I had just arrived at the Beacon this morning than no sooner I get a text informing me of 5 WHOOPER SWANS on WILSTONE. Rushed immediately down but arrived at the car park just in time to miss them - the four adults and one juvenile flying off SE at 0920! Their arrival followed that of 9 last night at Foxcote Reservoir, Buckingham, as well as a widespread arrival elsewhere. Had a good look around whilst I was there but no sign of the Ring-necked Duck (it had apparently relocated to Startop's) and just 125 EUROPEAN GOLDEN PLOVER on the mud by the hide, 96 Shoveler, a mammoth 533 Teal, the Common Kingfisher, 3 Grey Wagtail and 4 Little Grebe.

I then returned to IVINGHOE BEACON and did a VizMig Watch from 1015 through to 1300 hours. A nice and varied passage followed -:
11 Goldcrest (noticeable arrival)
113 Fieldfare
69 Redwing
143 Common Starling
36 Chaffinch
1 Yellowhammer
36 Skylark
Stock Dove
11 Woodpigeon (the first evidence of any movement this autumn)

2 Bullfinch

Thursday, 20 October 2016

RING-NECKED DUCK afforded fabulous views today....

20 OCTOBER 2016
Flitted over to WILSTONE RESERVOIR first thing, after Roy Hargreaves had discovered a drake RING-NECKED DUCK yesterday morning - presumably the same bird Ian Williams had found last autumn and remained throughout October 2015. A small crowd had gathered on the jetty, including Francis Buckle, Tony Hukin & Lucy Flower, the duck performing impeccably not that far out. It was diving non-stop and resurfacing with weed, allowing me to obtain a large series of images during the hour or so I observed it (see below). Wildfowl numbers were still fairly high, especially of Teal, Tufted Duck & Pochard, while 4 RED-CRESTED POCHARD were by the Drayton Hide (two pairs) and the two remaining PINTAIL. A flock of 86 EUROPEAN GOLDEN PLOVER landed briefly on the mud, while 3 of the JACK SNIPE were seen, including one that was forced out by the 2 Water Rails patrolling the reed edge right out into the open (see also below). Otherwise, much the same as usual - 8 Little Egrets, the 'tame' Common Kingfisher fishing from the bank, several Red Kites and 2 migrant SISKINS.

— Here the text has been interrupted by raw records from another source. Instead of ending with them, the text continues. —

(* ===== verification/Coro.v ===== *)
(** Coroutines: programs that stop at every request to the world outside them
    and go on with its answer, with the exceptions, the [try] and the shielded
    tasks of the [asyncio] code; their runs against a world that others change in
    between, and a program logic for them. *)

From S2P Require Import Prelude.

Module Coro.

Section Coroutines.
(** The requests, the type of the answer to each, the exceptions. *)
Context {Port : Type} {ans : Port → Type} {X : Type}.

(** A request is answered by a value or an exception.  A [Patient] one is made
    by a task that another waits for behind a shield: [None] means that the wait
    was cancelled and the task goes on by itself. *)
Inductive request := Req (p : Port) | Patient (q : request).

Fixpoint answer (q : request) : Type :=
  match q with Req p => res X (ans p) | Patient q => option (answer q) end.

Inductive coro (A : Type) : Type :=
| Done (r : res X A)
| Await (q : request) (k : answer q → coro A).
Arguments Done {A} r.
Arguments Await {A} q k.

(** The result of [m], value or exception, handled by [f]. *)
Fixpoint handle {A B} (m : coro A) (f : res X A → coro B) : coro B :=
  match m with
  | Done r => f r
  | Await q k => Await q (λ a, handle (k a) f)
  end.

#[global] Instance coro_ret : MRet coro := λ A a, Done (Ok a).
#[global] Instance coro_bind : MBind coro := λ A B f m,
  handle m (λ r, match r with Ok a => f a | Err e => Done (Err e) end).

Definition raise {A} (e : X) : coro A := Done (Err e).
Definition lift {A} (r : res X A) : coro A := Done r.

(** [try: m; except e: h(e)]. *)
Definition try_ {A} (m : coro A) (h : X → coro A) : coro A :=
  handle m (λ r, match r with Ok a => Done (Ok a) | Err e => h e end).

Definition call (p : Port) : coro (ans p) := Await (Req p) Done.

(** [await asyncio.shield(create_task(m))]. *)
Fixpoint shielded {A} (m : coro A) : coro (option (res X A)) :=
  match m with
  | Done r => Done (Ok (Some r))
  | Await q k =>
      Await (Patient q) (λ a, match a with None => Done (Ok None) | Some b => shielded (k b) end)
  end.

(** [for x in l: m(x)]. *)
Fixpoint for_each {A} (l : list A) (m : A → coro ()) : coro () :=
  match l with [] => mret () | x :: l' => m x ≫= λ _, for_each l' m end.

(** The loop [for x in l: s = m(s, x)]. *)
Fixpoint fold_coro {S A} (m : S → A → coro S) (s : S) (l : list A) : coro S :=
  match l with [] => mret s | x :: l' => m s x ≫= λ t, fold_coro m t l' end.

Fixpoint port_of (q : request) : Port := match q with Req p => p | Patient q => port_of q end.

(** Every request of [m], whatever the answers, satisfies [P]. *)
Fixpoint asks {A} (P : Port → Prop) (m : coro A) : Prop :=
  match m with
  | Done _ => True
  | Await q k => P (port_of q) ∧ ∀ a, asks P (k a)
  end.

Lemma asks_any {A} (m : coro A) : asks (λ _, True) m.
Proof. induction m; cbn; auto. Qed.

Lemma asks_handle {A B} P (m : coro A) (f : res X A → coro B) :
  asks P m → (∀ r, asks P (f r)) → asks P (handle m f).
Proof. intros Hm Hf. induction m as [r|q k IH]; cbn; [apply Hf|]. destruct Hm. auto. Qed.

Lemma asks_bind {A B} P (m : coro A) (f : A → coro B) :
  asks P m → (∀ a, asks P (f a)) → asks P (m ≫= f).
Proof. intros Hm Hf. apply asks_handle; [done|]. intros [a|e]; [apply Hf|exact I]. Qed.

Lemma asks_shielded {A} P (m : coro A) : asks P m → asks P (shielded m).
Proof.
  induction m as [r|q k IH]; cbn; [done|]. intros [Hq Hk]. split; [done|].
  intros [a|]; [by apply IH|done].
Qed.

Lemma asks_fold {S A} P (m : S → A → coro S) s l :
  (∀ s x, asks P (m s x)) → asks P (fold_coro m s l).
Proof.
  intros H. revert s. induction l as [|x l IH]; intros s; cbn; [done|].
  apply asks_bind; [apply H|done].
Qed.

(** At most [n] requests, whatever the answers. *)
Fixpoint bounded {A} (n : nat) (m : coro A) {struct m} : Prop :=
  match m with
  | Done _ => True
  | Await q k => match n with O => False | S n' => ∀ a, bounded n' (k a) end
  end.

Lemma bounded_mono {A} n n' (m : coro A) : bounded n m → n <= n' → bounded n' m.
Proof.
  revert n n'. induction m as [r|q k IH]; intros [|n] [|n'] Hm Hl; cbn in *; try done; try lia.
  intros a. eapply IH; [apply Hm|lia].
Qed.

Lemma bounded_handle {A B} n n' (m : coro A) (f : res X A → coro B) :
  bounded n m → (∀ r, bounded n' (f r)) → bounded (n + n') (handle m f).
Proof.
  intros Hm Hf. revert n Hm. induction m as [r|q k IH]; intros n Hm; cbn.
  - eapply bounded_mono; [apply Hf|lia].
  - destruct n as [|n]; [done|]. cbn. intros a. by apply IH.
Qed.

Lemma bounded_assoc {A B C} n (m : coro A) (f : res X A → coro B) (g : res X B → coro C) :
  bounded n (handle m (λ r, handle (f r) g)) → bounded n (handle (handle m f) g).
Proof.
  revert n. induction m as [r|q k IH]; intros n; [done|]. destruct n as [|n]; cbn; [done|].
  intros H a. by apply IH.
Qed.

Lemma bounded_bind {A B} n n' (m : coro A) (f : A → coro B) :
  bounded n m → (∀ a, bounded n' (f a)) → bounded (n + n') (m ≫= f).
Proof. intros Hm Hf. apply bounded_handle; [done|]. intros [a|e]; [apply Hf|exact I]. Qed.

Lemma bounded_shielded {A} n (m : coro A) : bounded n m → bounded n (shielded m).
Proof.
  revert n. induction m as [r|q k IH]; intros [|n]; cbn; try done.
  intros H [a|]; [by apply IH|done].
Qed.

Lemma bounded_for_each {A} n (l : list A) (m : A → coro ()) :
  (∀ x, x ∈ l → bounded n (m x)) → bounded (n * length l) (for_each l m).
Proof.
  induction l as [|x l IH]; intros H; cbn; [done|]. rewrite Nat.mul_succ_r, Nat.add_comm.
  apply bounded_bind; [apply H; by left|]. intros _. apply IH. intros y Hy. apply H. by right.
Qed.

Lemma bounded_fold {S A} n (m : S → A → coro S) s l :
  (∀ s x, bounded n (m s x)) → bounded (n * length l) (fold_coro m s l).
Proof.
  intros H. revert s. induction l as [|x l IH]; intros s; cbn; [done|].
  rewrite Nat.mul_succ_r, Nat.add_comm. apply bounded_bind; [apply H|]. intros t. apply IH.
Qed.

(** ** Runs *)

Section World.
(** The world, what others may do to it between two requests, and how it may
    answer one. *)
Context {W : Type} (env : W → W → Prop) (reply : ∀ p, W → res X (ans p) → W → Prop).

Fixpoint replies (q : request) (w : W) : answer q → W → Prop :=
  match q with
  | Req p => reply p w
  | Patient q => λ a w', match a with None => w' = w | Some b => replies q w b w' end
  end.

Inductive step {A} : coro A * W → coro A * W → Prop :=
| StepAwait q k w w1 a w2 :
    env w w1 → replies q w1 a w2 → step (Await q k, w) (k a, w2).

Definition runs {A} : coro A * W → coro A * W → Prop := rtc step.

(** [I] holds after every answer, and [Q] of the result and of the world then. *)
Fixpoint wp {A} (I : W → Prop) (m : coro A) (Q : res X A → W → Prop) (w : W) : Prop :=
  match m with
  | Done r => Q r w
  | Await q k => ∀ w1 a w2, env w w1 → replies q w1 a w2 → I w2 ∧ wp I (k a) Q w2
  end.

Lemma wp_mono {A} (I I' : W → Prop) (m : coro A) (Q Q' : res X A → W → Prop) w :
  (∀ w, I w → I' w) → (∀ r w, Q r w → Q' r w) → wp I m Q w → wp I' m Q' w.
Proof.
  intros HI HQ. revert w. induction m as [r|q k IH]; intros w; cbn; [by apply HQ|].
  intros H w1 a w2 He Hr. destruct (H w1 a w2 He Hr). auto.
Qed.

Lemma wp_weaken {A} (I : W → Prop) (m : coro A) (Q Q' : res X A → W → Prop) w :
  wp I m Q w → (∀ r w, Q r w → Q' r w) → wp I m Q' w.
Proof. intros H HQ. by eapply wp_mono; [|exact HQ|exact H]. Qed.

Lemma wp_handle {A B} (I : W → Prop) (m : coro A) (f : res X A → coro B) Q w :
  wp I m (λ r w, wp I (f r) Q w) w → wp I (handle m f) Q w.
Proof.
  revert w. induction m as [r|q k IH]; intros w; cbn; [done|].
  intros H w1 a w2 He Hr. destruct (H w1 a w2 He Hr). auto.
Qed.

Lemma wp_bind {A B} (I : W → Prop) (m : coro A) (f : A → coro B) Q w :
  wp I m (λ r w, match r with Ok a => wp I (f a) Q w | Err e => Q (Err e) w end) w →
  wp I (m ≫= f) Q w.
Proof. intros H. apply wp_handle. eapply wp_mono; [done| |exact H]. by intros [a|e] w'. Qed.

Lemma wp_call (I : W → Prop) p (Q : res X (ans p) → W → Prop) w :
  (∀ w1 a w2, env w w1 → reply p w1 a w2 → I w2 ∧ Q a w2) → wp I (call p) Q w.
Proof. done. Qed.

(** A shielded task is done, or left to itself after some of its requests. *)
Lemma wp_shielded {A} (I : W → Prop) (m : coro A) (Q : res X (option (res X A)) → W → Prop) w :
  (∀ w w1, env w w1 → I w → I w1) → I w →
  wp I m (λ r, Q (Ok (Some r))) w → (∀ w, I w → Q (Ok None) w) → wp I (shielded m) Q w.
Proof.
  intros HI Hw H HQ. revert w Hw H. induction m as [r|q k IH]; intros w Hw; cbn; [done|].
  intros H w1 [a|] w2 He Hr; cbn in Hr.
  - destruct (H w1 a w2 He Hr). auto.
  - subst w2. split; [by eapply HI|]. cbn. apply HQ. by eapply HI.
Qed.

Lemma wp_conj {A} (I I' : W → Prop) (m : coro A) (Q Q' : res X A → W → Prop) w :
  wp I m Q w → wp I' m Q' w → wp (λ w, I w ∧ I' w) m (λ r w, Q r w ∧ Q' r w) w.
Proof.
  revert w. induction m as [r|q k IH]; intros w; cbn; [done|].
  intros H H' w1 a w2 He Hr. destruct (H w1 a w2 He Hr), (H' w1 a w2 He Hr). auto.
Qed.

(** A stronger result under an assumption that the safe run does not need. *)
Lemma wp_imp {A} (P : Prop) (I I' : W → Prop) (m : coro A) (Q Q' : res X A → W → Prop) w :
  wp I m Q w → (P → wp I' m Q' w) → wp I m (λ r w, Q r w ∧ (P → Q' r w)) w.
Proof.
  revert w. induction m as [r|q k IH]; intros w; cbn; [done|].
  intros H H' w1 a w2 He Hr. destruct (H w1 a w2 He Hr). split; [done|].
  apply IH; [done|]. intros HP. by apply (H' HP w1 a w2).
Qed.

(** An invariant that the answers to the requests of [m] keep. *)
Lemma wp_asks {A} (P : Port → Prop) (I : W → Prop) (m : coro A) w :
  (∀ w w1, env w w1 → I w → I w1) →
  (∀ p w a w', P p → reply p w a w' → I w → I w') →
  asks P m → I w → wp I m (λ _, I) w.
Proof.
  intros He Hr. assert (∀ q w a w', P (port_of q) → replies q w a w' → I w → I w') as Hq.
  { intros q. induction q as [p|q IH]; cbn; [eauto|].
    intros w0 [a|] w' Hp; [by apply IH|by intros ->]. }
  revert w. induction m as [r|q k IH]; intros w; cbn; [done|].
  intros [Hp Hk] Hi w1 a w2 Hw Ha.
  assert (I w2) by eauto. eauto.
Qed.

(** The rules are sound for every run. *)
Lemma wp_step {A} (I : W → Prop) (Q : res X A → W → Prop) (x y : coro A * W) :
  step x y → wp I x.1 Q x.2 → I y.2 ∧ wp I y.1 Q y.2.
Proof. intros [q k w w1 a w2 He Hr] H. by apply (H w1). Qed.

Lemma wp_runs {A} (I : W → Prop) (Q : res X A → W → Prop) (x y : coro A * W) :
  runs x y → I x.2 → wp I x.1 Q x.2 → I y.2 ∧ wp I y.1 Q y.2.
Proof.
  induction 1 as [x|x y z Hs _ IH]; [done|]. intros _ H.
  destruct (wp_step _ _ _ _ Hs H). auto.
Qed.

Lemma wp_adequate {A} (I : W → Prop) (Q : res X A → W → Prop) (m : coro A) w r w' :
  wp I m Q w → I w → runs (m, w) (Done r, w') → Q r w'.
Proof. intros H Hi R. by destruct (wp_runs I Q _ _ R Hi H) as [_ ?]. Qed.

Lemma runs_bounded {A} n (m : coro A) w m' w' :
  bounded n m → runs (m, w) (m', w') → ∃ k, k <= n ∧ nsteps step k (m, w) (m', w') ∧ bounded (n - k) m'.
Proof.
  intros Hb [k H]%rtc_nsteps. exists k.
  assert (k <= n ∧ bounded (n - k) m') as [? ?]; [|done].
  revert n m w Hb H. induction k as [|k IH]; intros n m w Hb H.
  - inversion H; subst. rewrite Nat.sub_0_r. split; [lia|done].
  - inversion H as [|? ? y ? Hs H']; subst. inversion Hs; subst.
    destruct n as [|n]; [done|]. destruct (IH n _ _ (Hb a) H'). split; [lia|done].
Qed.

End World.
End Coroutines.

Arguments coro {Port} ans X A.
Arguments Done {Port ans X A} r.
Arguments Await {Port ans X A} q k.

End Coro.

It was migrating FIELDFARES however that really made my day - masses of them. At IVINGHOE BEACON, I counted no less than 2,628 in 5 hours - streaming north in single flocks of up to 274 birds! And streaming NORTH - that was a surprise, particularly as that was the wind direction in which they were flying into. Migration is such a magnificent thing - so wonderful and always full of surprises! Just 198 REDWING were associated with the movement and a handful of Chaffinches, as well as 21 Yellowhammers, my largest passage of the autumn. A pair of MARSH TITS showed well in Top Scrub, as well as 4+ Jays and Great Spotted & Green Woodpeckers - 2 Bullfinch too.